Lifelong Learning in Clinical Excellence | October 2, 2019 | 2 min read
By Eva Tseng, MD, MPH, Johns Hopkins Medicine
As clinicians, we prefer to prevent rather than to treat a disease. Fortunately, diabetes is a condition we can prevent!
Prediabetes affects one in three adults in the U.S., but only one out of ten people with prediabetes are aware that they have it. As a primary care doctor, I know that prediabetes often falls low in priority on a long list of chronic medical conditions that we must address with our patients. It is easier for us to overlook the conditions that haven’t occurred and focus on the pressing and existing conditions that our patients already have.
There are simply not enough resources dedicated to preventing prediabetes in primary care. Our recent survey of primary care physicians, published in the Journal of General Internal Medicine, showed that doctors overwhelmingly agree that system-level changes are important and necessary to support diabetes prevention.
Until these resources are widely available, here are some suggestions for discussing prediabetes with your patients:
1.Prediabetes is a condition that puts patients at higher risk of developing diabetes compared to someone without prediabetes. The good news is that there is strong evidence that diabetes can be prevented without medication.
2. Discuss basic lifestyle changes patients can make, which can also improve hypertension, obesity, and other conditions.
Set specific goals for physical activity (e.g., let’s start with brisk walking 20 minutes twice a week around your work building) to help them eventually get to the recommended goal (150 minutes per week of moderate-intensity physical activity) and for weight loss (e.g., I see you weigh 180lbs so let’s start with 5% weight loss, or about 10lbs) to get to the recommended goal (7% weight loss).
3. Ask if they are interested in participating in the Diabetes Prevention Program (DPP), an evidence-based program recognized by the CDC and covered by Medicare and Medicaid in certain states. More private insurers are starting to cover DPPs.
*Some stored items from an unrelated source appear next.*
(* ===== verification/NameRecords.v ===== *)
(** * DNS cache records and resolved IPs (service/resolver)

    [NameRecord]s are kept in the "cache" database through an interface with a read
    cache and delayed writes; [IPInfo]s note which domains an IP was resolved
    from. *)

From S2P Require Import Prelude GoStrings GoNet NetUtils DbRecord Database.

Record ResolverInfo := mkResolver {
  RName : str; RType : str; RSource : str; RIP : option IP; RDomain : str; RIPScope : IPScope; RPort : Z;
}.
#[export] Instance eta_ResolverInfo : Eta ResolverInfo := fun r =>
  mkResolver (RName r) (RType r) (RSource r) (RIP r) (RDomain r) (RIPScope r) (RPort r).

(** ** Name records (namerecord.go) *)
Record NameRecord := mkNameRecord {
  NRDomain : str; Question : str; RCode : Z;
  Answer : list str; Ns : list str; Extra : list str;
  NRExpires : Z; Resolver : option ResolverInfo;
}.
Definition databaseOvertime : Z := 86400 * 14.
Definition nameRecordsKeyPrefix : str := $"cache:intel/nameRecord/".
Definition recordDatabase : Options := {|
  Local := true; Internal := true; AlwaysMakeSecret := false; AlwaysMakeCrownjewel := false;
  AlwaysSetRelativateExpiry := 0; AlwaysSetAbsoluteExpiry := 0; CacheSize := 256; DelayCachedWrites := $"cache";
|}.
Definition NRIsValid (n : NameRecord) : bool :=
  match Resolver n with None => false | Some r => negb (bool_decide (RType r = [])) end.
Definition makeNameRecordKey (domain question : str) : str := nameRecordsKeyPrefix ++ domain ++ question.

Section namerecords.
Context {GC : GCache}.
Notation M := (M (V := NameRecord)).

(** What the storage keeps is unwrapped to an equal record. *)
Definition GetNameRecord (domain question : str) (evicted : list str) : M NameRecord :=
  l ← Get recordDatabase (makeNameRecordKey domain question) evicted;
  r ← readRec l;
  if NRIsValid (payload r) then mret (payload r) else throw ErrInvalid.
Definition ResetCachedRecord (domain question : str) (evicted : list str) : M unit :=
  FlushCache recordDatabase ;;
  ClearCache recordDatabase ;;
  IDelete recordDatabase (makeNameRecordKey domain question) evicted.
(** [l]: the record object. *)
Definition NRSave (l : nat) (evicted : list str) : M unit :=
  r ← readRec l;
  let n := payload r in
  if bool_decide (NRDomain n = []) || bool_decide (Question n = []) then throw ErrInvalid else
  w ← get;
  changeRec l (fun r => UpdateMeta (now w) (SetKey (makeNameRecordKey (NRDomain n) (Question n)) r)) ;;
  changeMeta l (SetAbsoluteExpiry (NRExpires n + databaseOvertime)) ;;
  PutNew recordDatabase l evicted.
End namerecords.

(** ** Resolved domains (ipinfo.go) *)
Record ResolvedDomain := mkResolvedDomain {
  RDDomain : str; CNAMEs : list str; RDResolver : option ResolverInfo; RDExpires : Z;
}.
#[export] Instance eta_ResolvedDomain : Eta ResolvedDomain := fun r =>
  mkResolvedDomain (RDDomain r) (CNAMEs r) (RDResolver r) (RDExpires r).
(** At most [n] steps of the loop from [domain]. *)
Fixpoint followCNAMEs (n : nat) (cnames : gmap str str) (start domain : str) : list str :=
  match n with
  | O => []
  | S n =>
      match cnames !! domain with
      | None => []
      | Some next =>
          if bool_decide (next = start) || bool_decide (next = domain) then []
          else next :: followCNAMEs n cnames start next
      end
  end.
Definition AddCNAMEs (cnames : gmap str str) (r : ResolvedDomain) : ResolvedDomain :=
  r <| CNAMEs ::= fun l => l ++ followCNAMEs 50 cnames (RDDomain r) (RDDomain r) |>.
Definition RDString (r : ResolvedDomain) : str :=
  RDDomain r ++ match CNAMEs r with [] => [] | l => $" (-> " ++ Join l $"->" ++ $")" end.
Definition RDsString (l : list ResolvedDomain) : str := Join (RDString <$> l) $" or ".

Record IPInfo := mkIPInfo { InfoIP : str; ProfileID : str; ResolvedDomains : list ResolvedDomain }.
#[export] Instance eta_IPInfo : Eta IPInfo := fun i => mkIPInfo (InfoIP i) (ProfileID i) (ResolvedDomains i).
(** The first entry of the same domain is removed. *)
Fixpoint removeDomain (domain : str) (l : list ResolvedDomain) : list ResolvedDomain :=
  match l with
  | [] => []
  | d :: l => if bool_decide (RDDomain d = domain) then l else d :: removeDomain domain l
  end.
Definition AddDomain (resolved : ResolvedDomain) (i : IPInfo) : IPInfo :=
  i <| ResolvedDomains ::= fun l => removeDomain (RDDomain resolved) l ++ [resolved] |>.
Definition MostRecentDomain (i : IPInfo) : option ResolvedDomain := last (ResolvedDomains i).
Definition IPInfoProfileScopeGlobal : str := $"global".
Definition makeIPInfoKey (profileID ip : str) : str := $"cache:intel/ipInfo/" ++ profileID ++ $"/" ++ ip.
Definition ipInfoDatabase : Options := recordDatabase.

Section ipinfo.
Context {GC : GCache}.
Notation M := (M (V := IPInfo)).
Definition GetIPInfo (profileID ip : str) (evicted : list str) : M IPInfo :=
  l ← Get ipInfoDatabase (makeIPInfoKey profileID ip) evicted; r ← readRec l; mret (payload r).
Definition infoExpires (now : Z) (i : IPInfo) : Z :=
  foldl (fun expires rd => if expires <? RDExpires rd then RDExpires rd else expires) (now + 86400) (ResolvedDomains i) + 3600.
Definition InfoSave (l : nat) (evicted : list str) : M unit :=
  w ← get;
  changeRec l (fun r =>
    if KeyIsSet r then r else
    let r := if bool_decide (ProfileID (payload r) = []) then r <| payload ::= fun i => i <| ProfileID := IPInfoProfileScopeGlobal |> |> else r in
    SetKey (makeIPInfoKey (ProfileID (payload r)) (InfoIP (payload r))) r) ;;
  changeRec l (UpdateMeta (now w)) ;;
  r ← readRec l;
  changeMeta l (SetAbsoluteExpiry (infoExpires (now w) (payload r))) ;;
  Put ipInfoDatabase l evicted.

(** ** Attributing addresses (firewall/dns.go) *)
(** A read that fails makes a new object. *)
Definition getOrNewIPInfo (profileID ip : str) (evicted : list str) : M nat := fun w =>
  match Get ipInfoDatabase (makeIPInfoKey profileID ip) evicted w with
  | (Err _, w) => newRec (mkRec [] [] None (mkIPInfo ip profileID [])) w
  | r => r
  end.
Definition saveIP (profileID : str) (record : ResolvedDomain) (evicted : list str) (ip : IP) : M unit :=
  if bool_decide (GetIPScope ip = HostLocal) then mret tt else
  l ← getOrNewIPInfo profileID (IPString ip) evicted;
  changeRec l (fun r => r <| payload ::= AddDomain record |>) ;;
  ignore (InfoSave l evicted).
Definition SaveIPsInCache (ips : list IP) (profileID : str) (record : ResolvedDomain) (evicted : list str) : M unit :=
  forM ips (saveIP profileID record evicted).
End ipinfo.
DPP is a yearlong lifestyle change program run by trained lifestyle coaches that meet in-person or online.
4. Help your patients look for available programs through the CDC website.
5. Discuss that metformin is also a medication we use to treat prediabetes and that we might consider if efforts to attain lifestyle change fail, if they prefer medication, if they have a BMI ≥35kg/m², age<60 years, women with prior gestational diabetes.
6. Follow-up and address prediabetes at subsequent visits.
Check labs to monitor for progression to diabetes at least once a year.